In India it is easy to fall into the trap of "dual airports" because the
pent up demand for airport infrastructure induces us to think that every new
airport has to be an international airport. But in the rest of the world
every new airport is not an international airport from Day One. The
distinction usually applied is between "primary airports" and "secondary
airports" which, therefore, constitute "multi-airport systems". For vital
historical and practical reasons, Dabolim must be retained by Goa as a
primary airport to the maximum extent possible and Mopa should be designed
as a secondary airport, at least at the outset.

In this connection, it is unfair for ICAO to single out the Goa government
for preparing an "airport development strategy" while overlooking the role
of its client, the civil aviation ministry at the Centre. But it is a good
wake up call to all of us in Goa if the state is to avoid being stampeded in
unwanted directions. Goa cannot expect others to divine its fundamental
interests in aviation without participating pro-actively in the planning
process.

ICAO missed out on all the necessary parameters because it got side-tracked
by the nominal military element of Dabolim. It is "plane wrong" in saying
that "the primary use of Dabolim is for military purposes". On the contrary,
the Navy never misses an opportunity to play to the gallery by (a) proudly
proclaiming that it uses "only 16%" of weekly runway time for purely
military purposes and (b) suggesting that congestion could be easily reduced
if airlines made use of all the night hours. This inadvertently confirms
that Dabolim was originally a civilian airport and still continues to be
primarily a civilian facility even though it is controlled by the military
since Liberation. It is a sheep in wolf's clothing.

The fallacy in the Navy's stance is that all hours are the same. In fact the
hours blocked by the Navy are peak (morning) hours for national air traffic.
What are available to airlines at Goa are mostly off-peak hours (in the
afternoon) and non-peak hours (at night). The latter may be useful only for
international airlines from the west and for domestic low cost carriers (if
concessional airport rates and low ATF sales taxes are charged). Indeed it
should be useful to the Navy itself though it has lost many aircraft , (for
unspecified reasons), while "training" during broad daylight! But that's
another story.

The last straw in the ICAO's approach is that it has got carried away by the
challenge of "financing" the Mopa project. This is the back end of the
process not the front end. It follows from the physical plan and should not
dictate it. According to the well-known GIGO principle of computerized
financial modeling, if you put "garbage in" you get "garbage out"! It's as
simple as that. Once you decide on a multi-airport system, the traffic
growth projections currently applicable, the destinations to be served in a
non-overlapping way, the state's development strategy etc, then the
financing requirements may turn out to be not so humungous after all. Indeed
the state itself may feel the need to shoulder the burden given the onerous
and often unreasonable demands of both the opaque military (at Dabolim) and
mercenary private developers if any (at Mopa).

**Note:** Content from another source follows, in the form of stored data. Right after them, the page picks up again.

(** * scrape.py: extraction and validation of the Bot API schema

    A shallow embedding of [scrape.py].  The program walks the children of
    the documentation's content node, builds a registry of types and
    methods, checks it, and hands it to [json.dump].

    Conventions of the embedding.
    - A Python [str] is a [string], a sequence of code points.  The
      character classes of [isspace], [isupper], [\s] and [\w] are those
      of the Unicode database, given as tables of ranges; matching under
      [re.IGNORECASE] is given for the ASCII characters of the program's
      patterns.
    - A dictionary that is iterated, the two categories of the registry,
      is an association list in insertion order.  An entity, whose keys
      are fixed, is a record with optional members.
    - [exit] and an uncaught exception end the run: every function that
      can reach one returns a [Result]. *)

From Stdlib Require Import List Bool Arith NArith Lia.
From Stdlib Require Strings.Byte.
Import ListNotations.

(** ** Python strings *)

(** A character is a code point. *)
Definition char : Set := N.

#[warnings="-register-all"]
Inductive string : Set :=
| EmptyString
| String (c : char) (s : string).

(** A literal stands for the code points of its text, which the file
    holds as UTF-8: one to four bytes a code point. *)
Definition continuation (b : N) : N := N.land b 0x3F.

Fixpoint decode (l : list N) : string :=
  match l with
  | [] => EmptyString
  | b0 :: r0 =>
      if b0 <? 0x80 then String b0 (decode r0)
      else
        match r0 with
        | [] => EmptyString
        | b1 :: r1 =>
            if b0 <? 0xE0
            then String (N.land b0 0x1F * 0x40 + continuation b1) (decode r1)
            else
              match r1 with
              | [] => EmptyString
              | b2 :: r2 =>
                  if b0 <? 0xF0
                  then String (N.land b0 0x0F * 0x1000 + continuation b1 * 0x40
                               + continuation b2) (decode r2)
                  else
                    match r2 with
                    | [] => EmptyString
                    | b3 :: r3 =>
                        String (N.land b0 0x07 * 0x40000 + continuation b1 * 0x1000
                                + continuation b2 * 0x40 + continuation b3) (decode r3)
                    end
              end
        end
  end%N.

Definition encode_char (c : char) : list N :=
  (if c <? 0x80 then [c]
   else if c <? 0x800 then [0xC0 + c / 0x40; 0x80 + c mod 0x40]
   else if c <? 0x10000
   then [0xE0 + c / 0x1000; 0x80 + (c / 0x40) mod 0x40; 0x80 + c mod 0x40]
   else [0xF0 + c / 0x40000; 0x80 + (c / 0x1000) mod 0x40;
         0x80 + (c / 0x40) mod 0x40; 0x80 + c mod 0x40])%N.

Fixpoint encode (s : string) : list N :=
  match s with
  | EmptyString => []
  | String c s' => encode_char c ++ encode s'
  end.

Definition string_of_bytes (l : list Byte.byte) : string :=
  decode (map (fun b => N.of_nat (Strings.Byte.to_nat b)) l).

Definition bytes_of_string (s : string) : option (list Byte.byte) :=
  fold_right (fun b acc => match Strings.Byte.of_nat (N.to_nat b), acc with
                           | Some x, Some r => Some (x :: r)
                           | _, _ => None
                           end) (Some []) (encode s).

Declare Scope string_scope.
Delimit Scope string_scope with string.
Bind Scope string_scope with string.
String Notation string string_of_bytes bytes_of_string : string_scope.
Open Scope string_scope.

Definition SPACE : char := 0x20%N.
Definition FULL_STOP : char := 0x2E%N.

Fixpoint append (s1 s2 : string) : string :=
  match s1 with
  | EmptyString => s2
  | String c s1' => String c (append s1' s2)
  end.

Notation "x ++ y" := (append x y) (right associativity, at level 60) : string_scope.

(** [len(s)] *)
Fixpoint len (s : string) : nat :=
  match s with
  | EmptyString => 0
  | String _ s' => S (len s')
  end.

(** [s1 == s2] *)
Fixpoint str_eqb (s1 s2 : string) : bool :=
  match s1, s2 with
  | EmptyString, EmptyString => true
  | String c1 s1', String c2 s2' => N.eqb c1 c2 && str_eqb s1' s2'
  | _, _ => false
  end.

Infix "=?" := str_eqb : string_scope.

(** A code point is in one of the ranges of a table. *)
Definition in_ranges (table : list (N * N)) (c : char) : bool :=
  existsb (fun r => N.leb (fst r) c && N.leb c (snd r)) table.

(** The characters of [str.isspace], which are those of [\s] in a pattern
    and those that [strip()] and [split()] take for blanks. *)
Definition WHITESPACE : list (N * N) :=
  [(0x9, 0xD); (0x1C, 0x20); (0x85, 0x85); (0xA0, 0xA0); (0x1680, 0x1680);
   (0x2000, 0x200A); (0x2028, 0x2029); (0x202F, 0x202F); (0x205F, 0x205F);
   (0x3000, 0x3000)]%N.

To give the devil its due, ICAO does make eminent sense when it says that
"going ahead (with Mopa) is necessary despite the importance of the
currently planned investment programme at the Dabolim airport". But in order
to follow this superficially sound advice, the Mopa project must be made
feasible and viable as a supplement to Dabolim without pre-judging the
financing aspects. This requires a lot of actual spade work, not
pre-conceived solutions. When ICAO observes at the very end that "only a
detailed financial analysis could better quantify the real potential
viability of the project while establishing the optimum investment required
from the state government to make it a win-win proposition." it must first
go back to the drawing boards about the real project. Anyone in Goa would
say "amen" to the idea of a "win-win proposition" if it means that both
Dabolim and Mopa must win out in the long run.

Published in Herald Dec 29,'07 as "Avoid stampede in Mopa".